Religion Magazine

World Views

By Ldsapologetics
The view that there is no God has no scientific data to prove itself true.
The view that there is a God has no scientific data proving itself true. Both views require faith.
Allow me to tell you two stories; one that requires faith in God and one that requires faith that there is no God.
When I was 23 I attempted suicide. After I took 4 bottles of sleeping pills I laid down and waited to die. The next thing I know I am in a small but cozy room with lots of pillows and blankets.
A man I've never seen is talking to me about life on the otherside. He told me I did not live a good life but I am a good person, if that makes sense, and he said it was too bad I died young. 
And it was too bad I was dead because you only get one chance at life, there are so many things you can only experience in this life.
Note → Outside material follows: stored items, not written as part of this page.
(** the visitor of lines 232-248, on the pair (trial_proxies, test_proxies) *)
Definition bfi_visit (nodecf : NodeRef) (st : list ProxyPtr * list ProxyPtr)
  : list ProxyPtr * list ProxyPtr :=
  let (trial_proxies, test_proxies) := st in
  match dynamic_cast_ProxyFunction nodecf with
  | Some proxy =>
    if IsTestFunction proxy
    then (trial_proxies,
          if negb (Contains test_proxies proxy) then Append test_proxies proxy
          else test_proxies)
    else (if negb (Contains trial_proxies proxy) then Append trial_proxies proxy
          else trial_proxies,
          test_proxies)
  | None => st
  end.

Definition mkSymbolicBilinearFormIntegrator (acf : CoefficientFunction) (avb : VorB)
           (aelement_boundary : bool) : Exceptional SymbolicBilinearFormIntegrator :=
  if negb (cf_Dimension acf =? 1)%nat
  then Throw "SymblicBFI needs scalar-valued CoefficientFunction"
  else
    let (trial, test) := for_each (TraverseTree acf) bfi_visit ([], []) in
    Return {| bfi_cf := acf; bfi_vb := avb; element_boundary := aelement_boundary;
              bfi_trial_proxies := trial; bfi_test_proxies := test |}.

(** lines 335-345: the sample tensor of one proxy pair *)
Definition bfi_tensor (cf : CoefficientFunction) (mir : BaseMappedIntegrationRule)
           (proxy1 proxy2 : ProxyPtr) (ud : ProxyUserData.t)
  : ProxyUserData.t * Tensor3 :=
  for_ (Dimension proxy1)
       (fun k st =>
          for_ (Dimension proxy2)
               (fun l (st : ProxyUserData.t * Tensor3) =>
                  let (ud, proxyvalues) := st in
                  let ud := ProxyUserData.set_trial ud proxy1 k in
                  let ud := ProxyUserData.set_test ud proxy2 l in
                  let val := cf_EvaluateIR cf ud mir in
                  (ud, assign_slice proxyvalues l k (Col val 0)))
               st)
       (ud, fun _ _ _ => 0).

(** lines 348-349 and 612-613 *)
Definition apply_weights (mir : BaseMappedIntegrationRule) (proxyvalues : Tensor3)
  : Tensor3 :=
  for_ (mir_Size mir)
       (fun i proxyvalues => scale_point proxyvalues i (GetWeight (mir_at mir i)))
       proxyvalues.

(** lines 366-375 (and 392-401, 628-637, 649-658): the two tall
    matrices of the block of [count] points that starts at point [i] *)
Definition stack_block (fel : FiniteElement) (mir : BaseMappedIntegrationRule)
           (proxy1 proxy2 : ProxyPtr) (proxyvalues : Tensor3) (i count : nat)
  : Mat * Mat :=
  for_ count
       (fun j (st : Mat * Mat) =>
          let (bdbmat1, bbmat2) := st in
          let ii := (i + j)%nat in
          let r2 := scale_range (Dimension proxy2) {| First := j; Next := j + 1 |} in
          let bmat1 := CalcMatrix (Evaluator proxy1) fel (mir_at mir ii) in
          let bmat2 := CalcMatrix (Evaluator proxy2) fel (mir_at mir ii) in
          (assign_rows bdbmat1 r2
                       (mat_mult (Dimension proxy1) (at_point proxyvalues ii) bmat1),
           assign_rows bbmat2 r2 bmat2))
       (fun _ _ => 0, fun _ _ => 0).

(** line 379 (and 405): the multiply of one block, restricted to the
    used dofs of the two operators *)
Definition volume_block (fel : FiniteElement) (mir : BaseMappedIntegrationRule)
           (proxy1 proxy2 : ProxyPtr) (proxyvalues : Tensor3)
           (count i : nat) (elmat : FlatMatrix) : FlatMatrix :=
  let r1 := UsedDofs (Evaluator proxy1) fel in
  let r2 := UsedDofs (Evaluator proxy2) fel in
  let (bdbmat1, bbmat2) := stack_block fel mir proxy1 proxy2 proxyvalues i count in
  madd_sub elmat r2 r1
           (mat_mult (count * Dimension proxy2)
                     (Trans (Cols bbmat2 r2)) (Cols bdbmat1 r1)).

(** lines 357-407 with the block size as a parameter *)
Definition volume_contract (bs : nat) (fel : FiniteElement)
           (mir : BaseMappedIntegrationRule) (proxy1 proxy2 : ProxyPtr)
           (proxyvalues : Tensor3) (elmat : FlatMatrix) : FlatMatrix :=
  let (i, elmat) :=
    full_blocks bs (mir_Size mir)
                (volume_block fel mir proxy1 proxy2 proxyvalues bs)
                (mir_Size mir) 0%nat elmat in
  if (i <? mir_Size mir)%nat
  then
    let rest := (mir_Size mir - i)%nat in
    volume_block fel mir proxy1 proxy2 proxyvalues rest i elmat
  else elmat.

(** lines 445-452: the physical normal of a facet point and its length *)
Definition facet_normal (D : nat) (mip : BaseMappedIntegrationPoint)
           (normal_ref : Vec) : Vec * R :=
  let inv_jac := GetJacobianInverse mip in
  let det := GetMeasure mip in
  let normal : Vec :=
    fun r => det * sum_n D (fun c => Trans inv_jac r c * normal_ref c) in
  let len := L2Norm D normal in
  let normal : Vec := fun r => normal r / len in
  (normal, len).

(** lines 460-472: the weighted coefficients of one pair at one facet point *)
Definition eb_proxyvalues (cf : CoefficientFunction) (weight len : R)
           (mip : BaseMappedIntegrationPoint) (proxy1 proxy2 : ProxyPtr)
           (ud : ProxyUserData.t) : ProxyUserData.t * Mat :=
  for_ (Dimension proxy1)
       (fun k st =>
          for_ (Dimension proxy2)
               (fun l (st : ProxyUserData.t * Mat) =>
                  let (ud, proxyvalues) := st in
                  let ud := ProxyUserData.set_trial ud proxy1 k in
                  let ud := ProxyUserData.set_test ud proxy2 l in
                  let result := cf_Evaluate cf ud mip in
                  (ud, fun l' k' =>
                         if (l' =? l)%nat && (k' =? k)%nat
                         then weight * len * result 0%nat
                         else proxyvalues l' k'))
               st)
       (ud, fun _ _ => 0).

(** lines 456-483: all proxy pairs at one facet point *)
Definition eb_point (self : SymbolicBilinearFormIntegrator) (fel : FiniteElement)
           (weight len : R) (mip : BaseMappedIntegrationPoint)
           (st : ProxyUserData.t * FlatMatrix) : ProxyUserData.t * FlatMatrix :=
  for_each (bfi_trial_proxies self)
    (fun proxy1 st =>
       for_each (bfi_test_proxies self)
         (fun proxy2 (st : ProxyUserData.t * FlatMatrix) =>
            let (ud, elmat) := st in
            let (ud, proxyvalues) :=
              eb_proxyvalues (bfi_cf self) weight len mip proxy1 proxy2 ud in
            let bmat1 := CalcMatrix (Evaluator proxy1) fel mip in
            let bmat2 := CalcMatrix (Evaluator proxy2) fel mip in
            let dbmat1 := mat_mult (Dimension proxy1) proxyvalues bmat1 in
            (ud, madd elmat (mat_mult (Dimension proxy2) (Trans bmat2) dbmat1)))
         st)
    st.

(** T_CalcElementMatrixEB<D> (lines 414-486) *)
Definition T_CalcElementMatrixEB (D : nat) (self : SymbolicBilinearFormIntegrator)
           (fel : FiniteElement) (trafo : ElementTransformation)
           (elmat : FlatMatrix) : FlatMatrix :=
  let elmat := mzero elmat in
  let eltype := GetElementType trafo in
  let nfacet := GetNFacets eltype in
  let normals := GetNormals D eltype in
  for_ nfacet
       (fun k elmat =>
          let normal_ref := normals k in
          let mir := MapFacetRule trafo k (2 * Order fel) in
          let ud := ProxyUserData.fresh in
          snd (for_ (mir_Size mir)
                    (fun i st =>
                       let mip := mir_at mir i in
                       let (normal, len) := facet_normal D mip normal_ref in
                       let mip := SetNV mip normal in
                       eb_point self fel
                                (FacetWeight eltype k (2 * Order fel) i) len mip st)
                    (ud, elmat)))
       elmat.

(** lines 327-408: one proxy pair of the volume path *)
Definition volume_pair (self : SymbolicBilinearFormIntegrator) (fel : FiniteElement)
           (mir : BaseMappedIntegrationRule) (proxy1 proxy2 : ProxyPtr)
           (st : ProxyUserData.t * FlatMatrix) : ProxyUserData.t * FlatMatrix :=
  let (ud, elmat) := st in
  let (ud, proxyvalues) := bfi_tensor (bfi_cf self) mir proxy1 proxy2 ud in
  let proxyvalues := apply_weights mir proxyvalues in
  (ud, volume_contract BS fel mir proxy1 proxy2 proxyvalues elmat).

(** T_CalcElementMatrix (lines 276-409); the two difforder minima of
    lines 309-313 feed only the commented-out order reduction *)
Definition T_CalcElementMatrix (self : SymbolicBilinearFormIntegrator)
           (fel : FiniteElement) (trafo : ElementTransformation)
           (elmat : FlatMatrix) : Exceptional FlatMatrix :=
  if element_boundary self
  then
    match SpaceDim trafo with
    | 1%nat => Return (T_CalcElementMatrixEB 1 self fel trafo elmat)
    | 2%nat => Return (T_CalcElementMatrixEB 2 self fel trafo elmat)
    | 3%nat => Return (T_CalcElementMatrixEB 3 self fel trafo elmat)
    | d => Throw ("Illegal space dimension" ++ ToString d)
    end
  else
    let intorder := (2 * Order fel)%nat in
    let mir := MapRule trafo intorder in
    let ud := ProxyUserData.fresh in
    let elmat := mzero elmat in
    Return (snd (for_each (bfi_trial_proxies self)
                   (fun proxy1 st =>
                      for_each (bfi_test_proxies self)
                               (fun proxy2 st => volume_pair self fel mir proxy1 proxy2 st)
                               st)
                   (ud, elmat))).

Definition CalcElementMatrix := T_CalcElementMatrix.

(** *** SymbolicEnergy (lines 494-744) *)

Record SymbolicEnergy := {
  en_cf : CoefficientFunction;
  en_vb : VorB;
  trial_proxies : list ProxyPtr
}.

(** the visitor of lines 503-514 *)
Definition en_visit (nodecf : NodeRef) (trial_proxies : list ProxyPtr) : list ProxyPtr :=
  match dynamic_cast_ProxyFunction nodecf with
  | Some proxy =>
    if negb (IsTestFunction proxy)
    then if negb (Contains trial_proxies proxy) then Append trial_proxies proxy
         else trial_proxies
    else trial_proxies
  | None => trial_proxies
  end.

Definition mkSymbolicEnergy (acf : CoefficientFunction) (avb : VorB)
  : Exceptional SymbolicEnergy :=
  if negb (cf_Dimension acf =? 1)%nat
  then Throw "SymblicEnergy needs scalar-valued CoefficientFunction"
  else Return {| en_cf := acf; en_vb := avb;
                 trial_proxies := for_each (TraverseTree acf) en_visit [] |}.

(** [t(STAR,l,k) -= v] *)
Definition sub_slice (t : Tensor3) (l k : nat) (v : Vec) : Tensor3 :=
  fun i l' k' => if (l' =? l)%nat && (k' =? k)%nat then t i l' k' - v i else t i l' k'.

(** [t(STAR,l,k) *= c] *)
Definition scale_slice (t : Tensor3) (l k : nat) (c : R) : Tensor3 :=
  fun i l' k' => if (l' =? l)%nat && (k' =? k)%nat then t i l' k' * c else t i l' k'.

(** lines 532-541: the context pinned to the linearisation point, with the
    field values of every trial proxy memoised *)
Definition lin_context (self : SymbolicEnergy) (fel : FiniteElement)
           (mir : BaseMappedIntegrationRule) (elveclin : FlatVector) : ProxyUserData.t :=
  let ud := ProxyUserData.pin ProxyUserData.fresh fel elveclin in
  for_each (trial_proxies self)
           (fun proxy ud =>
              ProxyUserData.set_remember
                ud proxy (ApplyIR (Evaluator proxy) fel mir elveclin))
           ud.

(** lines 549-564: the diagonal pass *)
Definition calc_diags (self : SymbolicEnergy) (mir : BaseMappedIntegrationRule)
           (ud : ProxyUserData.t) : ProxyUserData.t * (nat -> Mat) :=
  for_ (length (trial_proxies self))
       (fun k1 st =>
          let proxy := nth k1 (trial_proxies self) 0%nat in
          for_ (Dimension proxy)
               (fun k (st : ProxyUserData.t * (nat -> Mat)) =>
                  let (ud, diags) := st in
                  let ud := ProxyUserData.set_trial ud proxy k in
                  let ud := ProxyUserData.set_test ud proxy k in
                  let dderiv := snd (cf_EvaluateDDeriv (en_cf self) ud mir) in
                  (ud, fun k1' =>
                         if (k1' =? k1)%nat
                         then assign_col (diags k1') k (Col dderiv 0)
                         else diags k1'))
               st)
       (ud, fun _ _ _ => 0).
(** The world the pipeline acts on: the graph store and the requests sent
    to the completion service, oldest first. *)
Record World : Type := {
  graph : Graph;
  sent : list ChatRequest
}.

Definition record_request (r : ChatRequest) (w : World) : World :=
  {| graph := graph w; sent := sent w ++ [r] |}.

Definition with_graph (g : Graph) (w : World) : World :=
  {| graph := g; sent := sent w |}.

(* ================================================================= *)
(** ** A state and exception monad *)

Inductive Outcome (A : Type) : Type :=
| Returns (a : A) (w : World)
| Raises (e : exn) (w : World).

Arguments Returns {A} a w.
Arguments Raises {A} e w.

Definition M (A : Type) : Type := World -> Outcome A.

Definition ret {A : Type} (a : A) : M A := fun w => Returns a w.

Definition raise {A : Type} (e : exn) : M A := fun w => Raises e w.

Definition bind {A B : Type} (m : M A) (k : A -> M B) : M B :=
  fun w =>
    match m w with
    | Returns a w' => k a w'
    | Raises e w' => Raises e w'
    end.

Definition lift {A : Type} (r : exn + A) : M A :=
  match r with
  | inl e => raise e
  | inr a => ret a
  end.

(** [try: m  except Exception as e: handler e] *)
Definition try_except {A : Type} (m : M A) (handler : exn -> M A) : M A :=
  fun w =>
    match m w with
    | Returns a w' => Returns a w'
    | Raises e w' => handler e w'
    end.

Declare Scope py_scope.
Delimit Scope py_scope with py.
Notation "x <- m ;; k" := (bind m (fun x => k))
  (at level 61, m at next level, right associativity) : py_scope.
Notation "m ;;; k" := (bind m (fun _ => k))
  (at level 61, right associativity) : py_scope.
Local Open Scope py_scope.

(** [for x in xs: body x] *)
Fixpoint for_each {A : Type} (xs : list A) (body : A -> M unit) : M unit :=
  match xs with
  | [] => ret tt
  | x :: xs' => body x ;;; for_each xs' body
  end.

(** [for i, x in enumerate(xs): body i x], counting from [i]. *)
Fixpoint for_enumerate {A : Type} (i : nat) (xs : list A)
    (body : nat -> A -> M unit) : M unit :=
  match xs with
  | [] => ret tt
  | x :: xs' => body i x ;;; for_enumerate (S i) xs' body
  end.

(* ================================================================= *)
(** ** The Cypher statements of the ingestion

    [session.run] receives a statement text built by an f-string and its
    parameters.  A query records the statement's shape, the values spliced
    into its text and the values passed as parameters. *)

Inductive Query : Type :=
| CreateDocument (chunk_id : string) (summary : json)
    (* CREATE (d:Document {chunk_id: $chunk_id, summary: $summary}) *)
| MergeEntity (entity_type : json) (name description : json)
    (* MERGE (e:<type> {name: $name}) SET e.description = $description *)
| LinkDocument (entity_type : string) (chunk_id : string) (name : json)
    (* MATCH (d:Document {chunk_id: $chunk_id}) MATCH (e:<type> {name: $name})
       MERGE (d)-[:HAS_<TYPE>]->(e) *)
| MergeRelationship (rel : json) (from_name to_name : json).
    (* MATCH (a {name: $from_name}) MATCH (b {name: $to_name})
       MERGE (a)-[:<type>]->(b) *)

(** A letter or an underscore. *)
Definition is_letter (c : ascii) : bool :=
  let n := nat_of_ascii c in
  (((65 <=? n) && (n <=? 90)) || ((97 <=? n) && (n <=? 122)) || (n =? 95))%nat.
And there were so many things I was supposed to do that wouldn't get done now. But the more he went on like that the more I regretted killing myself, I remember thinking I would give anything to have another chance, that I'd never throw it away again.
The next thing I remember was waking up in the hospital.
My doctors told me I was lucky to be alive and that I would likely suffer brain damage because of the drugs and booze.
I not only lived but I never suffered the brain damage I was told to expect.
I recently saw a painting of Jesus that jogged my memory of the man who spoke with me. I now believe I spoke with Jesus. I have no proof to offer, I didn't not have a typical near death experience, and I have nothing but my memory and faith to back up my account.
The other story goes that I took sleeping pills with spiced rum and then passed out, I was found wandering the hallways of the hotel I was in until cops arrived and I became combative and fought with them until they got me in an ambulance.
That on the way to the military hospital I had dreams/delusions spurred on by massive quantities of drugs and booze.
I then awoke in a hospital hours later suffering from intense delusions of a near death experience.
Which story do you prefer? Which one is more edifying? Which one is more meaningful and inspiring?
Because neither one proves anything but only one means something to me. It is the same with God. There is no more proof that there is a God than there is proof that there is no God.
The world view that there is no God carries no meaning, in fact it bolsters meaninglessness. 
But the world view that there is a God runs deep with inspiration and meaning. 
Is the glass half empty or half full?